AWS SSO

Enable AWS SSO

1. Navigate to Access Control > SSO from the left side menu.

2. Click on Add Identity Provider

3. Provide a name for your Identity Provider

4. Select AWS

5. Click Next

6. Follow these steps to in AWS.

   1. In AWS, when asked for an Application ACS URL, copy & paste the Application ACS URL shown on the e6data SSO page.

   2. In AWS, when prompted for an Application SAML audience, copy & paste the Application SAML audience shown on the e6data SSO page.

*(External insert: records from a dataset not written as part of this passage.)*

(* ===== verification/Store.v ===== *)
(** * The session store: tables and projections ([crates/bt-session])

    The tables of [migration.rs] as finite maps keyed by their primary keys,
    the event log as the list of its rows in [seq_id] order, transactions as
    functions that fail without a successor state, and the refresh of every
    projection from an appended event ([store/projections.rs]).

    Identifiers are stored as values, not as their (injective) text, except
    in [turn_projection], whose codec is modelled; a JSON column holds the
    value it encodes; times are the text of [format_time], which can fail.
    A [u64] cast to [i64] is [u64_as_i64]. *)

From stdpp Require Import base list strings gmap.
From Stdlib Require Import ZArith Lia SpecFloat.
From S2P Require Import Prelude Text Json Types TurnProjection.

#[local] Open Scope Z_scope.

(** ** Rows *)

Record SessionRow : Type := MkSessionRow {
  sr_project_root : string;
  sr_connection_id : string;
  sr_model_id : option string;
  sr_tool_mode : string;
  sr_settings_revision_id : Z;
  sr_created_at : string;
  sr_updated_at : string;
  sr_status : string;
  sr_display_name : option string;
  sr_objective : option string;
  sr_parent_session_id : option SessionId;
  sr_parent_branch_id : option BranchId;
  sr_parent_turn_id : option TurnId;
}.

Record BranchRow : Type := MkBranchRow {
  bw_session_id : SessionId;
  bw_parent_branch_id : option BranchId;
  bw_parent_event_id : option EventId;
  bw_head_event_id : option EventId;
  bw_summary : option string;
  bw_created_at : string;
  bw_is_default : bool;
}.

Record BranchHeadRow : Type := MkBranchHeadRow {
  bh_session_id : SessionId;
  bh_head_event_seq : Z;
  bh_updated_at : string;
}.

Record MessageRow : Type := MkMessageRow {
  mr_session_id : SessionId;
  mr_branch_id : BranchId;
  mr_message : Message;
  mr_created_at : string;
}.

(** The settlement columns are written together. *)
Record SettlementCols : Type := MkSettlementCols {
  sl_event_id : EventId;
  sl_reply_message_id : RelatedSessionMessageId;
  sl_reply_kind : RelatedSessionMessageKind;
  sl_settling_turn_id : TurnId;
  sl_seq : Z;
  sl_settled_at : string;
}.

Record RelatedRow : Type := MkRelatedRow {
  rr_event_id : EventId;
  rr_counterpart_event_id : EventId;
  rr_message : RelatedSessionMessage;
  rr_status : RelatedSessionMessageStatus;
  rr_source_seq : Z;
  rr_resulting_turn_id : option TurnId;
  rr_created_at : string;
  rr_resolved_at : option string;
  rr_settlement : option SettlementCols;
}.

Record ActiveTurnRow : Type := MkActiveTurnRow {
  at_branch_id : BranchId;
  at_turn_id : TurnId;
  at_started_seq_id : Z;
  at_started_at : string;
}.

Record ManifestRow : Type := MkManifestRow {
  mf_branch_id : BranchId;
  mf_provider : string;
  mf_model : string;
  mf_settings_revision_id : Z;
  mf_context_boundary_seq_id : option Z;
  mf_message_count : Z;
  mf_tool_count : Z;
  mf_attachment_count : Z;
  mf_compacted : bool;
  mf_manifest : ContextManifest;
  mf_recorded_event_id : EventId;
  mf_recorded_seq_id : Z;
  mf_recorded_at : string;
}.

Record ApprovalRow : Type := MkApprovalRow {
  aw_tool_name : string;
  aw_status : string;
  aw_branch_id : option BranchId;
  aw_turn_id : option TurnId;
  aw_requested_seq_id : option Z;
  aw_request_fingerprint : option string;
  aw_request_snapshot : option ApprovalRequestSnapshot;
  aw_decision : option ApprovalDecision;
  aw_resolution : option ApprovalResolution;
  aw_updated_at : string;
}.

Record ToolRunRow : Type := MkToolRunRow {
  tw_tool_name : string;
  tw_status : string;
  tw_branch_id : option BranchId;
  tw_turn_id : option TurnId;
  tw_requested_seq_id : option Z;
  tw_arguments : option Value;
  tw_result : option ToolResultEnvelope;
  tw_updated_at : string;
}.

Record PlanRow : Type := MkPlanRow { pl_items : list PlanItem; pl_updated_at : string }.

Record SettingsRow : Type := MkSettingsRow {
  sg_connection_id : string;
  sg_model_id : option string;
  sg_tool_mode : string;
  sg_updated_at : string;
}.

Record QueuedRow : Type := MkQueuedRow {
  qd_session_id : SessionId;
  qd_branch_id : BranchId;
  qd_message : Message;
  qd_settings_revision_id : Z;
  qd_status : string;
  qd_source_seq : Z;
  qd_enqueued_at : string;
  qd_resolved_at : option string;
}.

Record SteerRow : Type := MkSteerRow {
  sw_session_id : SessionId;
  sw_branch_id : BranchId;
  sw_message : string;
  sw_settings_revision_id : Z;
  sw_status : string;
  sw_source_seq : Z;
  sw_enqueued_at : string;
  sw_resolved_at : option string;
}.

(** An SQLite integer sum that overflows becomes a floating number. *)
Inductive SqlNumber : Type := SqlInt (z : Z) | SqlReal (f : f64).

Record CostRow : Type := MkCostRow {
  co_prompt_tokens : SqlNumber;
  co_completion_tokens : SqlNumber;
  co_total_tokens : SqlNumber;
  co_total_cost_usd : f64;
  co_unpriced_completion_count : SqlNumber;
  co_updated_at : string;
}.

Record BudgetRow : Type := MkBudgetRow {
  bu_max_wall_clock_seconds : option Z;
  bu_max_tokens : option Z;
  bu_max_turns : option Z;
  bu_max_cost_usd : option f64;
  bu_tokens_used : Z;
  bu_turns_used : Z;
  bu_elapsed_seconds : Z;
  bu_cost_used_usd : option f64;
  bu_updated_at : string;
}.

Record ControlRow : Type := MkControlRow { cw_cancel_requested : bool; cw_updated_at : string }.

(** The provider's raw bytes; the event id is a free text. *)
Record RawChunkRow : Type := MkRawChunkRow {
  rc_session_id : SessionId;
  rc_branch_id : option BranchId;
  rc_turn_id : option TurnId;
  rc_llm_call_ordinal : option Z;
  rc_event_id : option string;
  rc_provider : string;
  rc_stream_name : string;
  rc_content : string;
  rc_received_at : string;
}.

(** ** The database *)

Record Db : Type := MkDb {
  db_sessions : gmap SessionId SessionRow;
  db_branches : gmap BranchId BranchRow;
  db_events : list (Z * EventEnvelope);
  db_last_seq : Z;
  db_branch_heads : gmap BranchId BranchHeadRow;
  db_messages : gmap EventId MessageRow;
  db_related : gmap (SessionId * RelatedSessionMessageId * RelatedSessionMessageDirection) RelatedRow;
  db_active_turns : gmap SessionId ActiveTurnRow;
  db_turns : TurnTable;
  db_manifests : gmap (SessionId * TurnId * Z) ManifestRow;
  db_approvals : gmap (SessionId * ToolCallId) ApprovalRow;
  db_tool_runs : gmap (SessionId * ToolCallId) ToolRunRow;
  db_plans : gmap (SessionId * BranchId) PlanRow;
  db_settings : gmap (SessionId * Z) SettingsRow;
  db_queued : gmap EventId QueuedRow;
  db_steers : gmap EventId SteerRow;
  db_costs : gmap SessionId CostRow;
  db_budgets : gmap SessionId BudgetRow;
  db_control : gmap SessionId ControlRow;
  db_raw_chunks : gmap Z RawChunkRow;
  db_last_chunk : Z;
}.

Definition db_empty : Db := MkDb ∅ ∅ [] 0 ∅ ∅ ∅ ∅ ∅ ∅ ∅ ∅ ∅ ∅ ∅ ∅ ∅ ∅ ∅ ∅ 0.

Definition set_sessions (t : gmap SessionId SessionRow) (db : Db) : Db :=
  MkDb t (db_branches db) (db_events db) (db_last_seq db) (db_branch_heads db) (db_messages
    db) (db_related db) (db_active_turns db) (db_turns db) (db_manifests db) (db_approvals
    db) (db_tool_runs db) (db_plans db) (db_settings db) (db_queued db) (db_steers db)
    (db_costs db) (db_budgets db) (db_control db) (db_raw_chunks db) (db_last_chunk db).
Definition set_branches (t : gmap BranchId BranchRow) (db : Db) : Db :=
  MkDb (db_sessions db) t (db_events db) (db_last_seq db) (db_branch_heads db) (db_messages
    db) (db_related db) (db_active_turns db) (db_turns db) (db_manifests db) (db_approvals
    db) (db_tool_runs db) (db_plans db) (db_settings db) (db_queued db) (db_steers db)
    (db_costs db) (db_budgets db) (db_control db) (db_raw_chunks db) (db_last_chunk db).
Definition set_branch_heads (t : gmap BranchId BranchHeadRow) (db : Db) : Db :=
  MkDb (db_sessions db) (db_branches db) (db_events db) (db_last_seq db) t (db_messages db)
    (db_related db) (db_active_turns db) (db_turns db) (db_manifests db) (db_approvals db)
    (db_tool_runs db) (db_plans db) (db_settings db) (db_queued db) (db_steers db)
    (db_costs db) (db_budgets db) (db_control db) (db_raw_chunks db) (db_last_chunk db).
Definition set_messages (t : gmap EventId MessageRow) (db : Db) : Db :=
  MkDb (db_sessions db) (db_branches db) (db_events db) (db_last_seq db) (db_branch_heads db)
    t (db_related db) (db_active_turns db) (db_turns db) (db_manifests db) (db_approvals
    db) (db_tool_runs db) (db_plans db) (db_settings db) (db_queued db) (db_steers db)
    (db_costs db) (db_budgets db) (db_control db) (db_raw_chunks db) (db_last_chunk db).
Definition set_related (t : gmap (SessionId * RelatedSessionMessageId * RelatedSessionMessageDirection) RelatedRow) (db : Db) : Db :=
  MkDb (db_sessions db) (db_branches db) (db_events db) (db_last_seq db) (db_branch_heads db)
    (db_messages db) t (db_active_turns db) (db_turns db) (db_manifests db) (db_approvals
    db) (db_tool_runs db) (db_plans db) (db_settings db) (db_queued db) (db_steers db)
    (db_costs db) (db_budgets db) (db_control db) (db_raw_chunks db) (db_last_chunk db).
Definition set_active_turns (t : gmap SessionId ActiveTurnRow) (db : Db) : Db :=
  MkDb (db_sessions db) (db_branches db) (db_events db) (db_last_seq db) (db_branch_heads db)
    (db_messages db) (db_related db) t (db_turns db) (db_manifests db) (db_approvals db)
    (db_tool_runs db) (db_plans db) (db_settings db) (db_queued db) (db_steers db)
    (db_costs db) (db_budgets db) (db_control db) (db_raw_chunks db) (db_last_chunk db).
Definition set_turns (t : TurnTable) (db : Db) : Db :=
  MkDb (db_sessions db) (db_branches db) (db_events db) (db_last_seq db) (db_branch_heads db)
    (db_messages db) (db_related db) (db_active_turns db) t (db_manifests db)
    (db_approvals db) (db_tool_runs db) (db_plans db) (db_settings db) (db_queued db)
    (db_steers db) (db_costs db) (db_budgets db) (db_control db) (db_raw_chunks db) (db_last_chunk db).
Definition set_manifests (t : gmap (SessionId * TurnId * Z) ManifestRow) (db : Db) : Db :=
  MkDb (db_sessions db) (db_branches db) (db_events db) (db_last_seq db) (db_branch_heads db)
    (db_messages db) (db_related db) (db_active_turns db) (db_turns db) t (db_approvals
    db) (db_tool_runs db) (db_plans db) (db_settings db) (db_queued db) (db_steers db)
    (db_costs db) (db_budgets db) (db_control db) (db_raw_chunks db) (db_last_chunk db).
Definition set_approvals (t : gmap (SessionId * ToolCallId) ApprovalRow) (db : Db) : Db :=
  MkDb (db_sessions db) (db_branches db) (db_events db) (db_last_seq db) (db_branch_heads db)
    (db_messages db) (db_related db) (db_active_turns db) (db_turns db) (db_manifests db)
    t (db_tool_runs db) (db_plans db) (db_settings db) (db_queued db) (db_steers db)
    (db_costs db) (db_budgets db) (db_control db) (db_raw_chunks db) (db_last_chunk db).
Definition set_tool_runs (t : gmap (SessionId * ToolCallId) ToolRunRow) (db : Db) : Db :=
  MkDb (db_sessions db) (db_branches db) (db_events db) (db_last_seq db) (db_branch_heads db)
    (db_messages db) (db_related db) (db_active_turns db) (db_turns db) (db_manifests db)
    (db_approvals db) t (db_plans db) (db_settings db) (db_queued db) (db_steers db)
    (db_costs db) (db_budgets db) (db_control db) (db_raw_chunks db) (db_last_chunk db).
Definition set_plans (t : gmap (SessionId * BranchId) PlanRow) (db : Db) : Db :=
  MkDb (db_sessions db) (db_branches db) (db_events db) (db_last_seq db) (db_branch_heads db)
    (db_messages db) (db_related db) (db_active_turns db) (db_turns db) (db_manifests db)
    (db_approvals db) (db_tool_runs db) t (db_settings db) (db_queued db) (db_steers db)
    (db_costs db) (db_budgets db) (db_control db) (db_raw_chunks db) (db_last_chunk db).
Definition set_settings (t : gmap (SessionId * Z) SettingsRow) (db : Db) : Db :=
  MkDb (db_sessions db) (db_branches db) (db_events db) (db_last_seq db) (db_branch_heads db)
    (db_messages db) (db_related db) (db_active_turns db) (db_turns db) (db_manifests db)
    (db_approvals db) (db_tool_runs db) (db_plans db) t (db_queued db) (db_steers db)
    (db_costs db) (db_budgets db) (db_control db) (db_raw_chunks db) (db_last_chunk db).
Definition set_queued (t : gmap EventId QueuedRow) (db : Db) : Db :=
  MkDb (db_sessions db) (db_branches db) (db_events db) (db_last_seq db) (db_branch_heads db)
    (db_messages db) (db_related db) (db_active_turns db) (db_turns db) (db_manifests db)
    (db_approvals db) (db_tool_runs db) (db_plans db) (db_settings db) t (db_steers db)
    (db_costs db) (db_budgets db) (db_control db) (db_raw_chunks db) (db_last_chunk db).
Definition set_steers (t : gmap EventId SteerRow) (db : Db) : Db :=
  MkDb (db_sessions db) (db_branches db) (db_events db) (db_last_seq db) (db_branch_heads db)
    (db_messages db) (db_related db) (db_active_turns db) (db_turns db) (db_manifests db)
    (db_approvals db) (db_tool_runs db) (db_plans db) (db_settings db) (db_queued db) t
    (db_costs db) (db_budgets db) (db_control db) (db_raw_chunks db) (db_last_chunk db).
Definition set_costs (t : gmap SessionId CostRow) (db : Db) : Db :=
  MkDb (db_sessions db) (db_branches db) (db_events db) (db_last_seq db) (db_branch_heads db)
    (db_messages db) (db_related db) (db_active_turns db) (db_turns db) (db_manifests db)
    (db_approvals db) (db_tool_runs db) (db_plans db) (db_settings db) (db_queued db)
    (db_steers db) t (db_budgets db) (db_control db) (db_raw_chunks db) (db_last_chunk db).
Definition set_budgets (t : gmap SessionId BudgetRow) (db : Db) : Db :=
  MkDb (db_sessions db) (db_branches db) (db_events db) (db_last_seq db) (db_branch_heads db)
    (db_messages db) (db_related db) (db_active_turns db) (db_turns db) (db_manifests db)
    (db_approvals db) (db_tool_runs db) (db_plans db) (db_settings db) (db_queued db)
    (db_steers db) (db_costs db) t (db_control db) (db_raw_chunks db) (db_last_chunk db).
Definition set_control (t : gmap SessionId ControlRow) (db : Db) : Db :=
  MkDb (db_sessions db) (db_branches db) (db_events db) (db_last_seq db) (db_branch_heads db)
    (db_messages db) (db_related db) (db_active_turns db) (db_turns db) (db_manifests db)
    (db_approvals db) (db_tool_runs db) (db_plans db) (db_settings db) (db_queued db)
    (db_steers db) (db_costs db) (db_budgets db) t (db_raw_chunks db) (db_last_chunk db).
Definition set_log (log : list (Z * EventEnvelope)) (seq : Z) (db : Db) : Db :=
  MkDb (db_sessions db) (db_branches db) log seq (db_branch_heads db) (db_messages db)
    (db_related db) (db_active_turns db) (db_turns db) (db_manifests db) (db_approvals db)
    (db_tool_runs db) (db_plans db) (db_settings db) (db_queued db) (db_steers db)
    (db_costs db) (db_budgets db) (db_control db) (db_raw_chunks db) (db_last_chunk db).
Definition set_raw_chunks (t : gmap Z RawChunkRow) (last : Z) (db : Db) : Db :=
  MkDb (db_sessions db) (db_branches db) (db_events db) (db_last_seq db) (db_branch_heads db)
    (db_messages db) (db_related db) (db_active_turns db) (db_turns db) (db_manifests db)
    (db_approvals db) (db_tool_runs db) (db_plans db) (db_settings db) (db_queued db)
    (db_steers db) (db_costs db) (db_budgets db) (db_control db) t last.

   3. Match the user attributes in AWS to those shown on the e6data SSO page.

7. Click Next

8. Under IdP Configuration, click Choose File & upload the IAM Identity Center SAML metadata file previously downloaded from AWS IAM Console in step 6.

9. Click Save

10. Users can now log in to e6data using AWS SSO.

Login via AWS SSO

Users can log in by:

• Clicking the Single Sign-On (SSO) button in the e6data platform.

SuperAdmin will be able to log in using both SSO and username/password authentication.

Add Users to e6data via AWS SSO

By default, new users are assigned the Viewer role (least privilege). The SuperAdmin or AccessAdmin should change the user's role after the first login.

Remove Users from e6data via AWS SSO

Disable SSO

1. Navigate to Access Control > SSO from the left side menu.

2. Toggle Integrate SSO to the disabled position.

Important: When SSO is disabled, each user added using SSO will need to reset their password.